Please copy out the records that follow, word for word.

[[ EXTRACTED ENTRIES, beginning ]]

(** [loadConfig] calls itself once the configuration has been written;
    [fuel] bounds that recursion. *)
Fixpoint loadConfig (fuel : nat) : M Config :=
  match fuel with
  | 0 => fail OutOfFuel
  | S fuel' =>
      let configPath := Join [GrainFSDir; ConfigFile] in
      r <- attempt (Backend.Open configPath) ;;
      match r with
      | Err e =>
          if IsNotExist e then
            wrap "failed to initialize config" initializeConfig ;;;
            loadConfig fuel'
          else fail (Wrap "failed to open config file" e)
      | Ok file =>
          r <- attempt (with_file file Backend.ReadAll) ;;
          match r with
          | Err e => fail (Wrap "failed to decode config" e)
          | Ok data =>
              match json_Decode data with
              | None => fail (Wrap "failed to decode config" (Msg "json: syntax error"))
              | Some config =>
                  if negb (length (Salt config) =? SaltSize)%nat
                  then fail (Msg "invalid salt size")
                  else if (Iterations config <=? 0)%Z
                  then fail (Msg "invalid iterations")
                  else ret config
              end
          end
      end
  end.

Definition deriveKeys (password : string) (salt : list byte) (iterations : Z)
    : list byte * list byte :=
  let masterKey := pbkdf2_Key (bytes_of password) salt iterations KeySize in
  let filenameSalt := salt ++ bytes_of "filename" in
  let filenameKey := pbkdf2_Key masterKey filenameSalt iterations FilenameKeySize in
  (masterKey, filenameKey).

End ConfigGo.

(** ** filemap.go *)

Module Fs.

Definition cache_lookup (dir : string) : M (option FilenameMap) :=
  fun w => (Ok (cache w !! dir), w).

Definition cache_store (dir : string) (fm : FilenameMap) : M unit :=
  modify (fun w => set_cache (<[dir := fm]> (cache w)) w).

(** [GrainFSDir] itself or a path below it. *)
Definition is_sidecar (name : string) : bool :=
  String.eqb name GrainFSDir || HasPrefix name (GrainFSDir +:+ "/").

(** The methods below call [getObfuscatedPath], which calls them back on
    shorter directories.  They are written here over the translation
    [gop] of the level below; [getObfuscatedPath] ties the knot. *)
Section Level.
Context `{Primitives}.
Variable fs : GrainFS.
Variable gop : string -> M string.

(** config.go: [ensureGrainFSDir]. *)
Definition ensureGrainFSDir_at (dir : string) : M unit :=
  obfuscatedDir <- wrap "failed to get obfuscated directory path" (gop dir) ;;
  let grainfsPath := Join [obfuscatedDir; GrainFSDir] in
  Backend.MkdirAll grainfsPath.

Definition loadFilemap_at (dir : string) : M FilenameMap :=
  c <- cache_lookup dir ;;
  match c with
  | Some cached => ret cached
  | None =>
      obfuscatedDir <- wrap "failed to get obfuscated directory path" (gop dir) ;;
      let filemapPath := Join [obfuscatedDir; GrainFSDir; FilemapFile] in
      r <- attempt (Backend.Open filemapPath) ;;
      match r with
      | Err e =>
          if IsNotExist e then
            cache_store dir ∅ ;;; ret ∅
          else fail (Wrap "failed to open filemap" e)
      | Ok file =>
          encryptedData <- wrap "failed to read filemap"
                             (with_file file Backend.ReadAll) ;;
          decryptedData <- wrap "failed to decrypt filemap"
                             (lift (decryptData (masterKey fs) encryptedData)) ;;
          match json_Unmarshal decryptedData with
          | None => fail (Wrap "failed to unmarshal filemap"
                            (Msg "json: syntax error"))
          | Some filemap => cache_store dir filemap ;;; ret filemap
          end
      end
  end.

Definition saveFilemap_at (dir : string) (filemap : FilenameMap) : M unit :=
  let jsonData := json_Marshal filemap in
  encryptedData <- wrap "failed to encrypt filemap"
                     (encryptData (masterKey fs) jsonData) ;;
  obfuscatedDir <- wrap "failed to get obfuscated directory path" (gop dir) ;;
  let filemapPath := Join [obfuscatedDir; GrainFSDir; FilemapFile] in
  file <- wrap "failed to create filemap file" (Backend.Create filemapPath) ;;
  wrap "failed to write filemap"
    (with_file file (Backend.Write encryptedData)) ;;;
  cache_store dir filemap.

(** The map that [loadFilemap] returns is the object held by the cache,
    so the assignment [filemap[obfuscated] = original] is seen through
    the cache before [saveFilemap] runs. *)
Definition updateFilemap_at (dir original obfuscated : string) : M unit :=
  wrap "failed to ensure .grainfs directory" (ensureGrainFSDir_at dir) ;;;
  r <- attempt (loadFilemap_at dir) ;;
  match r with
  | Ok filemap =>
      let filemap' := <[obfuscated := original]> filemap in
      cache_store dir filemap' ;;;
      saveFilemap_at dir filemap'
  | Err e =>
      if IsNotExist e then
        saveFilemap_at dir (<[obfuscated := original]> ∅)
      else fail (Wrap "failed to load existing filemap" e)
  end.

Definition removeFromFilemap_at (dir obfuscated : string) : M unit :=
  r <- attempt (loadFilemap_at dir) ;;
  match r with
  | Ok filemap =>
      let filemap' := delete obfuscated filemap in
      cache_store dir filemap' ;;;
      saveFilemap_at dir filemap'
  | Err e =>
      if IsNotExist e then ret tt
      else fail (Wrap "failed to load filemap" e)
  end.

(** The collision loop of [obfuscateFilename]: [Ok (name, true)] is the
    [return] inside the loop (the name is already mapped to this
    original), [Ok (name, false)] is the [break] (the name is free).
    [fuel] bounds the number of candidates tried. *)
Fixpoint obfuscate_loop (fuel : nat) (dir filename obfuscated : string)
    (finalObfuscated : string) (counter : nat) : M (string * bool) :=
  match fuel with
  | 0 => fail OutOfFuel
  | S fuel' =>
      filemap <- wrap "failed to load filemap" (loadFilemap_at dir) ;;
      match filemap !! finalObfuscated with
      | Some existingOriginal =>
          if String.eqb existingOriginal filename
          then ret (finalObfuscated, true)
          else obfuscate_loop fuel' dir filename obfuscated
                 (Sprintf_s_d obfuscated counter) (S counter)
      | None => ret (finalObfuscated, false)
      end
  end.

Definition obfuscateFilename_at (fuel : nat) (dir filename : string)
    : M string :=
  if String.eqb filename "" then fail (Msg "filename cannot be empty")
  else if is_sidecar filename then ret filename
  else
    obfuscated <- wrap "failed to obfuscate filename"
                    (lift (obfuscateFilename (filenameKey fs) filename)) ;;
    r <- obfuscate_loop fuel dir filename obfuscated obfuscated 1 ;;
    if snd r then ret (fst r)
    else
      wrap "failed to update filemap"
        (updateFilemap_at dir filename (fst r)) ;;;
      ret (fst r).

[[ EXTRACTED ENTRIES, end ]]

YOUR SOLUTION:
(** [loadConfig] calls itself once the configuration has been written;
    [fuel] bounds that recursion. *)
Fixpoint loadConfig (fuel : nat) : M Config :=
  match fuel with
  | 0 => fail OutOfFuel
  | S fuel' =>
      let configPath := Join [GrainFSDir; ConfigFile] in
      r <- attempt (Backend.Open configPath) ;;
      match r with
      | Err e =>
          if IsNotExist e then
            wrap "failed to initialize config" initializeConfig ;;;
            loadConfig fuel'
          else fail (Wrap "failed to open config file" e)
      | Ok file =>
          r <- attempt (with_file file Backend.ReadAll) ;;
          match r with
          | Err e => fail (Wrap "failed to decode config" e)
          | Ok data =>
              match json_Decode data with
              | None => fail (Wrap "failed to decode config" (Msg "json: syntax error"))
              | Some config =>
                  if negb (length (Salt config) =? SaltSize)%nat
                  then fail (Msg "invalid salt size")
                  else if (Iterations config <=? 0)%Z
                  then fail (Msg "invalid iterations")
                  else ret config
              end
          end
      end
  end.

Definition deriveKeys (password : string) (salt : list byte) (iterations : Z)
    : list byte * list byte :=
  let masterKey := pbkdf2_Key (bytes_of password) salt iterations KeySize in
  let filenameSalt := salt ++ bytes_of "filename" in
  let filenameKey := pbkdf2_Key masterKey filenameSalt iterations FilenameKeySize in
  (masterKey, filenameKey).

End ConfigGo.

(** ** filemap.go *)

Module Fs.

Definition cache_lookup (dir : string) : M (option FilenameMap) :=
  fun w => (Ok (cache w !! dir), w).

Definition cache_store (dir : string) (fm : FilenameMap) : M unit :=
  modify (fun w => set_cache (<[dir := fm]> (cache w)) w).

(** [GrainFSDir] itself or a path below it. *)
Definition is_sidecar (name : string) : bool :=
  String.eqb name GrainFSDir || HasPrefix name (GrainFSDir +:+ "/").

(** The methods below call [getObfuscatedPath], which calls them back on
    shorter directories.  They are written here over the translation
    [gop] of the level below; [getObfuscatedPath] ties the knot. *)
Section Level.
Context `{Primitives}.
Variable fs : GrainFS.
Variable gop : string -> M string.

(** config.go: [ensureGrainFSDir]. *)
Definition ensureGrainFSDir_at (dir : string) : M unit :=
  obfuscatedDir <- wrap "failed to get obfuscated directory path" (gop dir) ;;
  let grainfsPath := Join [obfuscatedDir; GrainFSDir] in
  Backend.MkdirAll grainfsPath.

Definition loadFilemap_at (dir : string) : M FilenameMap :=
  c <- cache_lookup dir ;;
  match c with
  | Some cached => ret cached
  | None =>
      obfuscatedDir <- wrap "failed to get obfuscated directory path" (gop dir) ;;
      let filemapPath := Join [obfuscatedDir; GrainFSDir; FilemapFile] in
      r <- attempt (Backend.Open filemapPath) ;;
      match r with
      | Err e =>
          if IsNotExist e then
            cache_store dir ∅ ;;; ret ∅
          else fail (Wrap "failed to open filemap" e)
      | Ok file =>
          encryptedData <- wrap "failed to read filemap"
                             (with_file file Backend.ReadAll) ;;
          decryptedData <- wrap "failed to decrypt filemap"
                             (lift (decryptData (masterKey fs) encryptedData)) ;;
          match json_Unmarshal decryptedData with
          | None => fail (Wrap "failed to unmarshal filemap"
                            (Msg "json: syntax error"))
          | Some filemap => cache_store dir filemap ;;; ret filemap
          end
      end
  end.

Definition saveFilemap_at (dir : string) (filemap : FilenameMap) : M unit :=
  let jsonData := json_Marshal filemap in
  encryptedData <- wrap "failed to encrypt filemap"
                     (encryptData (masterKey fs) jsonData) ;;
  obfuscatedDir <- wrap "failed to get obfuscated directory path" (gop dir) ;;
  let filemapPath := Join [obfuscatedDir; GrainFSDir; FilemapFile] in
  file <- wrap "failed to create filemap file" (Backend.Create filemapPath) ;;
  wrap "failed to write filemap"
    (with_file file (Backend.Write encryptedData)) ;;;
  cache_store dir filemap.

(** The map that [loadFilemap] returns is the object held by the cache,
    so the assignment [filemap[obfuscated] = original] is seen through
    the cache before [saveFilemap] runs. *)
Definition updateFilemap_at (dir original obfuscated : string) : M unit :=
  wrap "failed to ensure .grainfs directory" (ensureGrainFSDir_at dir) ;;;
  r <- attempt (loadFilemap_at dir) ;;
  match r with
  | Ok filemap =>
      let filemap' := <[obfuscated := original]> filemap in
      cache_store dir filemap' ;;;
      saveFilemap_at dir filemap'
  | Err e =>
      if IsNotExist e then
        saveFilemap_at dir (<[obfuscated := original]> ∅)
      else fail (Wrap "failed to load existing filemap" e)
  end.

Definition removeFromFilemap_at (dir obfuscated : string) : M unit :=
  r <- attempt (loadFilemap_at dir) ;;
  match r with
  | Ok filemap =>
      let filemap' := delete obfuscated filemap in
      cache_store dir filemap' ;;;
      saveFilemap_at dir filemap'
  | Err e =>
      if IsNotExist e then ret tt
      else fail (Wrap "failed to load filemap" e)
  end.

(** The collision loop of [obfuscateFilename]: [Ok (name, true)] is the
    [return] inside the loop (the name is already mapped to this
    original), [Ok (name, false)] is the [break] (the name is free).
    [fuel] bounds the number of candidates tried. *)
Fixpoint obfuscate_loop (fuel : nat) (dir filename obfuscated : string)
    (finalObfuscated : string) (counter : nat) : M (string * bool) :=
  match fuel with
  | 0 => fail OutOfFuel
  | S fuel' =>
      filemap <- wrap "failed to load filemap" (loadFilemap_at dir) ;;
      match filemap !! finalObfuscated with
      | Some existingOriginal =>
          if String.eqb existingOriginal filename
          then ret (finalObfuscated, true)
          else obfuscate_loop fuel' dir filename obfuscated
                 (Sprintf_s_d obfuscated counter) (S counter)
      | None => ret (finalObfuscated, false)
      end
  end.

Definition obfuscateFilename_at (fuel : nat) (dir filename : string)
    : M string :=
  if String.eqb filename "" then fail (Msg "filename cannot be empty")
  else if is_sidecar filename then ret filename
  else
    obfuscated <- wrap "failed to obfuscate filename"
                    (lift (obfuscateFilename (filenameKey fs) filename)) ;;
    r <- obfuscate_loop fuel dir filename obfuscated obfuscated 1 ;;
    if snd r then ret (fst r)
    else
      wrap "failed to update filemap"
        (updateFilemap_at dir filename (fst r)) ;;;
      ret (fst r).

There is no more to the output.